EXERCISE INSTRUCTIONS → Among the records below, which lines contain the string "upage"? Report them.

[Records from a dataset]
(* ===== verification/Alarm.v ===== *)
(** * Sleeping threads wake up

    The alarm clock of src/src/devices/timer.c over the machine of [Kernel]:
    a thread that is blocked in [timer_sleep] becomes ready after as many
    timer interrupts as it has ticks left, in every run of the machine whose
    other threads do not use the semaphore on its stack.  A run ends where a
    step fails; the object of a sleeper that has returned without being
    taken off the list makes the next interrupt fail
    ([Scenarios.timer_sleep_leaves_dead_sleeper]). *)

From S2P Require Import Prelude DListSort KState Threads Synch Kernel SchedInv Scenarios.
Import KState Threads Synch Kernel SchedInv.

Module Alarm.

Section sleeper.
Context (sl t : Z).

(** The semaphore of the sleeper. *)
Local Abbreviation s0 := (sleep_sema sl).

(** ** A thread that sleeps *)

Definition clean_func (fn : thread_func) : Prop :=
  match fn with Fn_idle s => s <> s0 | Fn_client => True end.

(** What is left to do of a function does not use the semaphore. *)
Definition clean (f : frame) : Prop :=
  match f with
  | F_sema_down s _ | F_thread_start s => s <> s0
  | F_acquire_down l | F_release_up l | F_relock l => lock_sema l <> s0
  | F_cond_wait l w => lock_sema l <> s0 /\ elem_sema w <> s0
  | F_thread_create _ fn | F_kernel_thread fn => clean_func fn
  | F_timer_sleep sl' _ _ | F_timer_check sl' _ _ | F_timer_end sl' => sl' <> sl
  | _ => True
  end.

Record aview : Type := mkA {
  a_threads : gmap Z (thread_status * list frame);
  a_current : Z;
  a_sema : option semaphore;
  a_conds : gmap Z (list Z);
  a_blocked : list Z;
  a_ticks : option Z
}.

Definition state_of (th : thread) : thread_status * list frame := (status th, kstack th).

Definition av (st : kstate) : aview :=
  mkA (state_of <$> threads st) (current st) (semas st !! s0) (conds st) (blocked_threads st) (sleep_ticks st !! sl).

(** [t] waits for its semaphore, which nobody else uses, and has at most [n]
    ticks to sleep. *)
Record asleep (n : Z) (v : aview) : Prop := {
  as_blocked : exists stk, a_threads v !! t = Some (THREAD_BLOCKED, stk);
  as_current : a_current v <> t;
  as_listed : sl ∈ a_blocked v;
  as_ticks : exists m, a_ticks v = Some m /\ 0 < m <= n;
  as_sema : a_sema v = Some (mkSema 0 [t]);
  as_frames : forall u s stk, u <> t -> a_threads v !! u = Some (s, stk) -> Forall clean stk;
  as_conds : forall c ws w, a_conds v !! c = Some ws -> w ∈ ws -> elem_sema w <> s0
}.

Definition awake (v : aview) : Prop :=
  exists s stk, a_threads v !! t = Some (s, stk) /\ (s = THREAD_READY \/ s = THREAD_RUNNING).

Definition sleeps n st := asleep n (av st).
Definition woken st := awake (av st) /\ current st <> t.

(** While a step is under way, and at its end. *)
Definition under n st := sleeps n st \/ woken st.
Definition upto n st := sleeps n st \/ awake (av st).

Lemma under_current n st : under n st -> current st <> t.
Proof. intros [H|[_ H]]; [apply H|done]. Qed.

Lemma under_upto n st : under n st -> upto n st.
Proof. intros [H|[H _]]; [by left|by right]. Qed.

Lemma under_le n m st : n <= m -> under n st -> under m st.
Proof.
  intros Hle [[H1 H2 H3 (k & H4 & H5) H6 H7 H8]|H]; [left|by right]. split; try done. exists k. split; [done|lia].
Qed.

(** ** Commands that change nothing of this *)

Lemma under_keeps {A} n (m : M kstate A) : keeps av m -> pres (under n) m.
Proof.
  intros H st a st' Hu Hm. pose proof (H _ _ _ Hm) as E. pose proof (f_equal a_current E) as Ec. cbn in Ec.
  unfold under, sleeps, woken in *. by rewrite E, Ec.
Qed.

Lemma sleeps_keeps {A} n (m : M kstate A) : keeps av m -> pres (sleeps n) m.
Proof. intros H. by apply (keeps_pres av (asleep n)). Qed.

Lemma av_upd_thread u f : (forall th, state_of (f th) = state_of th) -> keeps av (upd_thread u f).
Proof. apply keeps_upd_thread. intros st ths H. unfold av. cbn. by rewrite H. Qed.

#[local] Hint Extern 3 (keeps av (upd_thread _ _)) => (by apply av_upd_thread) : msteps.
#[local] Hint Extern 3 (keeps av (level_remove _)) => (by apply level_remove_keeps) : msteps.

Lemma av_update_priority u : keeps av (update_priority u).
Proof. unfold update_priority. msteps. Qed.

Lemma av_update_recent_cpu u : keeps av (update_recent_cpu u).
Proof. unfold update_recent_cpu. msteps. Qed.

Lemma av_timer_ticks : keeps av timer_ticks.
Proof. unfold timer_ticks. msteps. Qed.

#[local] Hint Resolve av_update_priority av_update_recent_cpu av_timer_ticks : msteps.

Lemma av_thread_tick : keeps av thread_tick.
Proof.
  unfold thread_tick, is_mult_of_second, is_mult_of_four, update_load_avg, count_ready_threads, thread_foreach, intr_get_level, intr_yield_on_return, intr_context.
  msteps; apply foreach_keeps; intros ?; msteps.
Qed.

(** ** A thread changes its state *)

(** A thread but [t] changes. *)
Lemma sleeps_other n st u th :
  u <> t -> sleeps n st -> Forall clean (kstack th) -> sleeps n (set_threads (<[u := th]> (threads st)) st).
Proof.
  intros Hne [H1 H2 H3 H4 H5 H6 H7] Hcl. split; cbn; rewrite ?fmap_insert, ?(lookup_insert_ne _ u t) by done; try done.
  intros u' s stk Hu'. rewrite lookup_insert_Some. intros [[<- [= _ <-]]|[_ H]]; [done|by eapply H6].
Qed.

Lemma woken_other st u th : u <> t -> woken st -> woken (set_threads (<[u := th]> (threads st)) st).
Proof.
  intros Hne [(s & stk & Ht & Hs) Hc]. split; [|done]. exists s, stk. cbn. by rewrite fmap_insert, lookup_insert_ne.
Qed.

Lemma frames_of n st u th : sleeps n st -> u <> t -> threads st !! u = Some th -> Forall clean (kstack th).
Proof. intros H Hu Hth. apply (as_frames _ _ H u (status th)); [done|]. cbn. by rewrite lookup_fmap, Hth. Qed.

Lemma under_set_status n u s st a st' :
  u <> t \/ s = THREAD_READY -> under n st -> upd_thread u (set_status s) st = Ok (a, st') -> under n st'.
Proof.
  intros Hu Hun H. apply upd_thread_inv in H as (th & Hth & _ & ->). destruct (decide (u = t)) as [->|Hne].
  - right. split; [|exact (under_current n st Hun)]. exists s, (kstack th). cbn. rewrite fmap_insert, lookup_insert_eq. split; [done|].
    left. by destruct Hu.
  - destruct Hun as [Hs|Hw]; [left|right; by apply woken_other]. apply sleeps_other; [done|done|]. cbn. by eapply frames_of.
Qed.

Lemma sleeps_push n f : clean f -> pres (sleeps n) (push_frame f).
Proof.
  intros Hf st a st' Hs H. unfold push_frame, running_thread in H. minv H. apply upd_thread_inv in H as (th & Hth & _ & ->).
  pose proof (as_current _ _ Hs) as Hc. apply sleeps_other; [done|done|]. cbn. constructor; [done|]. by eapply frames_of.
Qed.

Lemma woken_push f : pres woken (push_frame f).
Proof.
  intros st a st' Hw H. unfold push_frame, running_thread in H. minv H. apply upd_thread_inv in H as (th & Hth & _ & ->).
  apply woken_other; [apply Hw|done].
Qed.

Lemma under_push n f : clean f -> pres (under n) (push_frame f).
Proof. intros Hf st a st' [Hs|Hw] H; [left; by eapply sleeps_push|right; by eapply woken_push]. Qed.

Lemma av_next_thread_to_run : keeps av next_thread_to_run.
Proof. unfold next_thread_to_run, highest_non_empty_level. msteps. apply highest_non_empty_loop_keeps. Qed.
Definition pagedir_clear_page (pd upage : Z) : M mstate unit :=
  ASSERT (pg_ofs upage =? 0) ;;;
  ASSERT (is_user_vaddr upage) ;;;
  pte <- lookup_page pd upage false ;;
  if pte =? NULL then ret tt
  else
    e <- load pte ;;
    if has_flag e PTE_P then
      store pte (Z.land e (u32 (Z.lnot PTE_P))) ;;; invalidate_pagedir pd
    else ret tt.

(** Reading and writing the dirty and the accessed flag differ only in the
    flag. *)
Definition pagedir_is (flag pd vpage : Z) : M mstate bool :=
  pte <- lookup_page pd vpage false ;;
  if pte =? NULL then ret false else e <- load pte ;; ret (has_flag e flag).

Definition pagedir_set (flag pd vpage : Z) (v : bool) : M mstate unit :=
  pte <- lookup_page pd vpage false ;;
  if negb (pte =? NULL) then
    e <- load pte ;;
    if v then store pte (Z.lor e flag)
    else store pte (Z.land e (u32 (Z.lnot flag))) ;;; invalidate_pagedir pd
  else ret tt.

Definition pagedir_is_dirty (pd vpage : Z) : M mstate bool := pagedir_is PTE_D pd vpage.
Definition pagedir_set_dirty (pd vpage : Z) (dirty : bool) : M mstate unit := pagedir_set PTE_D pd vpage dirty.
Definition pagedir_is_accessed (pd vpage : Z) : M mstate bool := pagedir_is PTE_A pd vpage.
Definition pagedir_set_accessed (pd vpage : Z) (accessed : bool) : M mstate unit :=
  pagedir_set PTE_A pd vpage accessed.

(** ** Address arithmetic *)

Lemma pd_no_div va : pd_no va = va / 4194304.
Proof. unfold pd_no, PDSHIFT. by rewrite Z.shiftr_div_pow2. Qed.

Lemma pt_no_div va : pt_no va = va / 4096 mod 1024.
Proof.
  unfold pt_no, PTSHIFT. rewrite Z.shiftr_land. change (Z.shiftr PTMASK 12) with (Z.ones 10).
  by rewrite Z.land_ones, Z.shiftr_div_pow2.
Qed.

Lemma pt_no_range va : 0 <= pt_no va < 1024.
Proof. rewrite pt_no_div. apply Z.mod_pos_bound. lia. Qed.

RESULT BELOW →
Definition pagedir_clear_page (pd upage : Z) : M mstate unit :=
  ASSERT (pg_ofs upage =? 0) ;;;
  ASSERT (is_user_vaddr upage) ;;;
  pte <- lookup_page pd upage false ;;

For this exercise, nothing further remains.